In the United States

Large country estates were traditionally found in New York's Long Island, and Westchester County, the Philadelphia Main Line, Maine's Bar Harbor on Mount Desert Island, and other affluent East Coast enclaves; and the San Francisco Bay Area, early Beverly Hills, California, Montecito, California, Santa Barbara, California and other affluent West Coast enclaves.  All these regions had strong traditions of large agricultural, grazing, and productive estates modeled on those in Europe.  However, by the late 1940s and early 1950s, many of these estates had been demolished and subdivided, in some cases resulting in suburban villages named for the former owners, as in Baxter Estates, New York.

An important distinction between the United States and England is that "American country estates, unlike English ones, rarely, if ever, supported the house."  American estates have always been about "the pleasures of land ownership and the opportunity to enjoy active, outdoor pursuits." Although some American estates included farms, they were always in support of the larger recreational purpose.

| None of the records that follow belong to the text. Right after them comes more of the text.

(* ===== verification/SysfileDemo.v ===== *)
(** The system calls on files at work: a small disk is booted, and a process
    makes a directory and a file in it, writes, reads and unlinks. *)

From Stdlib Require Import ZArith Lia.
From stdpp Require Import base gmap strings numbers list.
From S2P Require Import Prelude Kstring Bio Log LogTx Fs FsLog FsRefs FsThm Pipe File FileInv Sysfile SysfileThm SysfileMem.

Open Scope Z_scope.
Open Scope kern_scope.

(** The file system over the log and the buffer cache, for process 1. *)
#[local] Instance demo_blocks : Blocks log := log_blocks 1.
#[local] Instance demo_journal : Journal log := {| bl_begin_op := Log.begin_op; bl_end_op := Log.end_op 1 |}.

(** A root directory with the entries "." and "..", in block 59. *)
Definition root_disk : disk :=
  mkDisk (<[1 := put_words (repeat 0 512) 0 [1000; 941; 200; 30; 2; 32; 58]]>
         (<[58 := repeat 255 7 ++ 15 :: repeat 0 504]>
         (<[59 := [1; 0; 46] ++ repeat 0 13 ++ [1; 0; 46; 46] ++ repeat 0 492]>
         {[32 := put_dinode (repeat 0 512) 64 (mk_dinode 1 0 0 1 32 (59 :: repeat 0 12))]}))) 1000 [].

(** The current directory is the root, its inode not yet read. *)
Definition root_entry : inode := mk_inode 1 1 1 initsleeplock false 0 0 0 0 0 (repeat 0 13).
(** Strings: "/d" at 200, "/d/f" at 210, "hi" at 220; a buffer at 300. *)
Definition demo_mem : Z -> Z :=
  store_bytes (store_bytes (store_bytes (fun _ => 0) 200 [47; 100]) 210 [47; 100; 47; 102]) 220 [104; 105].
Definition demo_sys (l : log) : ksys :=
  mk_ksys (mk_fs l (root_entry :: repeat no_inode 49) demo_sb) (repeat no_file 100) ∅ [4096; 8192] (mk_uproc (repeat (-1) 16) 0 4096 demo_mem 100).

(** A process that puts the arguments on its stack and makes a call, time
    and again; the values returned. *)
Definition push (args : list Z) (u : uproc) : uproc := set_umem (store_bytes (umem u) 104 (concat (map int_bytes args))) u.
Fixpoint runs (cs : list (Z * list Z)) (s : ksys) : option (list Z * ksys) :=
  match cs with
  | [] => Some ([], s)
  | (num, args) :: cs' =>
      match file_calls 1 false no_rdev no_dev num with
      | None => None
      | Some m =>
          match m (set_self (push args (self s)) s) with
          | Ok r s' => option_map (fun q => (r :: fst q, snd q)) (runs cs' s')
          | _ => None
          end
      end
  end.

Abbreviation demo_step := (kstep 1 false no_rdev no_dev).

Lemma runs_steps cs s rs s' : runs cs s = Some (rs, s') -> rtc demo_step s s'.
Proof.
  revert s rs. induction cs as [|[num args] cs IH]; intros s rs; cbn [runs]; [by intros [= _ ->]|]. destruct (file_calls _ _ _ _ num) as [m|] eqn:Em; [|done]. destruct (m _) as [r s1| | |] eqn:E; try done.
  destruct (runs cs s1) as [[rs' s2]|] eqn:E'; [|done]. intros [= _ <-]. eapply rtc_l; [by apply (user_runs _ _ _ _ s (push args (self s)))|]. eapply rtc_l; [by eapply makes_call|]. by eapply IH.
Qed.

(** mkdir("/d"), open("/d/f", O_CREATE|O_RDWR), write(0, "hi", 2), dup(0), close(0),
    open("/d/f", O_RDONLY), read(0, buf, 10), pipe(buf), unlink("/d/f"), unlink("/d"),
    close(0), close(1), unlink("/d"). *)
Definition demo_calls : list (Z * list Z) :=
  [(20, [200]); (15, [210; 514]); (16, [0; 220; 2]); (10, [0]); (21, [0]); (15, [210; 0]); (5, [0; 300; 10]); (4, [310]); (18, [210]); (18, [200]);
   (21, [0]); (21, [1]); (18, [200])].
Definition demo_results : list Z := [0; 0; 2; 1; 0; 0; 2; 0; 0; 0; 0; 0; -1].

Lemma booted {A} (k : log -> option A) o r : match o with Ok tt l => k l | _ => None end = Some r -> exists l, o = Ok tt l /\ k l = Some r.
Proof. destruct o as [[] l| | |]; try done. intros E. by exists l. Qed.

(** What the process sees in the end: the values returned, the bytes read
    back, the descriptors of the pipe, its own table. *)
Definition seen (q : list Z * ksys (B := log)) : list Z * list Z * list Z * list Z :=
  (fst q, map (umem (self (snd q))) (seqZ 300 2), map (umem (self (snd q))) (seqZ 310 8), take 4 (ofile (self (snd q)))).

Lemma demo_runs : exists l q, reboot 1 root_disk = Ok tt l /\ runs demo_calls (demo_sys l) = Some q /\ seen q = (demo_results, [104; 105], [2; 0; 0; 0; 3; 0; 0; 0], [-1; -1; 2; 3]).
Proof.
  assert (E : match reboot 1 root_disk with Ok tt l => option_map seen (runs demo_calls (demo_sys l)) | _ => None end = Some (demo_results, [104; 105], [2; 0; 0; 0; 3; 0; 0; 0], [-1; -1; 2; 3])) by (vm_compute; reflexivity).
  apply booted in E as (l & El & E). apply fmap_Some in E as (q & Er & E). exists l, q. split; [exact El|]. split; [exact Er|symmetry; exact E].
Qed.

Lemma no_file_at f : aget no_file (repeat no_file 100) f = no_file.
Proof. unfold aget. destruct (f <? 0); [done|]. apply nth_repeat. Qed.

(** Nothing is open, and the process is the only one. *)
Lemma demo_sys_ok l : fd_inv (pg := [4096; 8192]) [] (fun _ => 0) (fun _ => 0) (demo_sys l).
Proof.
  assert (HE : forall f p w, ~ end_of (ftab (demo_sys l)) f p w) by (intros f p w [_ E _ _]; cbn [ftab demo_sys] in E; by rewrite no_file_at in E).
  constructor; unfold the_file; cbn [kfs ftab pipes fpages self ofile cwd icache demo_sys]; try done.
  - intros fd Hfd. left. unfold aget. destruct (fd <? 0); [done|]. apply (nth_repeat (-1) 16).
  - intros f Hf. rewrite no_file_at. cbn [fref no_file]. assert (E : forall k, total (one f) (repeat (-1) k) = 0); [|rewrite E; done].
    induction k as [|k IH]; [done|]. cbn [repeat]. rewrite total_cons, IH. unfold one. replace (-1 =? f) with false by lia. done.
  - intros f Hf. rewrite no_file_at. done.
  - intros f Hf. rewrite no_file_at. done.
  - intros f Hf. rewrite no_file_at. done.
  - intros q Hq. unfold the_inode. cbn [icache]. change (total (ipw q) (repeat no_file 100)) with 0. unfold one. destruct (Z.eqb_spec q 0) as [->|Hne]; [done|].
    unfold aget. destruct (Z.ltb_spec q 0); [done|]. destruct (Z.to_nat q) as [|k] eqn:Ek; [lia|]. cbn [nth]. rewrite nth_repeat. done.
  - intros f p w He. by apply HE in He.
  - intros f f' p w He. by apply HE in He.
  - split; [apply NoDup_cons_2; [by intros ?%list_elem_of_singleton|apply NoDup_singleton]|]. intros p Hp. split; [|done]. apply elem_of_cons in Hp as [->| ->%list_elem_of_singleton]; done.
  - intros p. rewrite lookup_empty. split; [by left|]. intros [Hp|[? ?]]; done.
Qed.

Lemma calls_keep_references_witness : exists l q, reboot 1 root_disk = Ok tt l /\ runs demo_calls (demo_sys l) = Some q /\ fst q = demo_results /\ fd_inv (pg := [4096; 8192]) [] (fun _ => 0) (fun _ => 0) (snd q).
Proof.
  destruct demo_runs as (l & [rs s'] & El & Er & ES). exists l, (rs, s'). split; [exact El|]. split; [exact Er|]. split; [injection ES as E1 _ _ _; exact E1|].
  eapply (@calls_keep_references log demo_blocks demo_journal 1 false no_rdev no_dev); [intros n f E; discriminate E|intros n f E; discriminate E|intros f; reflexivity || lia|exact (runs_steps _ _ _ _ Er)|exact (demo_sys_ok l)].
Defined.

(** A block of ten bytes at 300 is accepted, one of 16 bytes that wraps
    around the end of the address space is not; the string at 210. *)
Lemma arguments_are_inside_witness :
  argptr 4096 (umem (push [0; 300; 10] (self (demo_sys (mkLog (mkBio [] root_disk) 0 0 0 false 0 0 []))))) 100 1 10 = Some 300 /\
  argptr 4096 (store_bytes (fun _ => 0) 108 (int_bytes (-8))) 100 1 16 = None /\
  argstr 4096 (store_bytes demo_mem 104 (int_bytes 210)) 100 0 = Some [47; 100; 47; 102].
Proof.
  assert (Hsz : 0 <= 4096 <= 2 ^ 31) by lia. split; [|split].
  - apply (arguments_are_inside 4096 _ 100 1 Hsz); [lia|]. exists 300. split; [reflexivity|]. split; [reflexivity|lia].
  - destruct (argptr _ _ _ 1 16) as [p|] eqn:E; [|reflexivity]. exfalso. apply (arguments_are_inside 4096 _ 100 1 Hsz) in E as (v & Ev & Ep & _ & Hp & _); [|lia]. vm_compute in Ev. injection Ev as <-. change (u32 (-8)) with 4294967288 in Ep. lia.
  - apply (arguments_are_inside 4096 _ 100 0 Hsz). exists 210. split; [reflexivity|]. split; [reflexivity|]. split; [reflexivity|]. split; [reflexivity|]. intros HI. repeat (apply elem_of_cons in HI as [HI|HI]; [lia|]). by apply not_elem_of_nil in HI.
Defined.

(** pipe(310) *)
Lemma calls_store_in_buffer_witness : exists l (s : ksys (B := log)) r s', reboot 1 root_disk = Ok tt l /\ s = set_self (push [310] (self (demo_sys l))) (demo_sys l) /\
  sys_pipe 1 s = Ok r s' /\ forall a, umem (self s') a <> umem (self s) a -> 310 <= a < 318.
Proof.
  assert (E : match reboot 1 root_disk with Ok tt l => match sys_pipe 1 (set_self (push [310] (self (demo_sys l))) (demo_sys l)) with Ok r _ => Some r | _ => None end | _ => None end = Some 0) by (vm_compute; reflexivity).
  apply booted in E as (l & El & E). exists l, (set_self (push [310] (self (demo_sys l))) (demo_sys l)). destruct (sys_pipe 1 _) as [r s'| | |] eqn:Ep; try discriminate E. exists r, s'. split; [exact El|]. split; [reflexivity|]. split; [reflexivity|].
  intros a Ha. destruct (@calls_store_in_buffer log demo_blocks demo_journal 1 false no_rdev no_dev) with (num := 4) (m := sys_pipe 1 (H := demo_blocks)) (s := set_self (push [310] (self (demo_sys l))) (demo_sys l)) (r := r) (s' := s') as (HB & _ & _).
  - intros n f En. discriminate En.
  - cbn [self set_self usz push set_umem demo_sys]. lia.
  - intros f. unfold the_file. cbn [ftab set_self demo_sys]. rewrite no_file_at. unfold foff_ok. cbn [foff no_file]. lia.
  - reflexivity.
  - exact Ep.
  - destruct (HB a Ha) as (p & n & Eb & Hp & _ & _). vm_compute in Eb. injection Eb as <- <-. lia.
Defined.

(** open() does not cut the file: "hi" written over "/d/f" leaves "hi/f", as
    happens to the result.txt of find_sum. *)
Lemma reopened_file_keeps_tail : exists l q, reboot 1 root_disk = Ok tt l /\
  runs [(15, [200; 513]); (16, [0; 210; 4]); (21, [0]); (15, [200; 513]); (16, [0; 220; 2]); (21, [0]); (15, [200; 0]); (5, [0; 300; 10])] (demo_sys l) = Some q /\
  last (fst q) = Some 4 /\ map (umem (self (snd q))) (seqZ 300 4) = [104; 105; 47; 102].
Proof.
  assert (E : match reboot 1 root_disk with Ok tt l => option_map (fun q => (last (fst q), map (umem (self (snd q))) (seqZ 300 4)))
    (runs [(15, [200; 513]); (16, [0; 210; 4]); (21, [0]); (15, [200; 513]); (16, [0; 220; 2]); (21, [0]); (15, [200; 0]); (5, [0; 300; 10])] (demo_sys l)) | _ => None end = Some (Some 4, [104; 105; 47; 102])) by (vm_compute; reflexivity).
  apply booted in E as (l & El & E). apply fmap_Some in E as (q & Er & E). exists l, q. split; [exact El|]. split; [exact Er|]. apply pair_equal_spec in E as [E1 E2]. split; [symmetry; exact E1|]. symmetry. exact E2.
Qed.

Today, large houses on lots of at least several acres in size are often referred to as "estates", in a contemporary updating of the word's usage.  Most contemporary American estates are not large enough to include significant amounts of self-supporting productive agricultural land, and the money for their improvement and maintenance usually comes from fortunes earned in other economic sectors besides agriculture. They are distinguished from ordinary middle-class American houses by sheer size, as well as their landscaping, gardens, outbuildings, and most importantly, recreational structures (e.g., tennis courts and swimming pools).  This usage is the predominant connotation of "estate" in contemporary American English (when not preceded by the word "real"), which is why "industrial estate" sounds like an oxymoron to Americans, as few wealthy persons would deliberately choose to live next to factories.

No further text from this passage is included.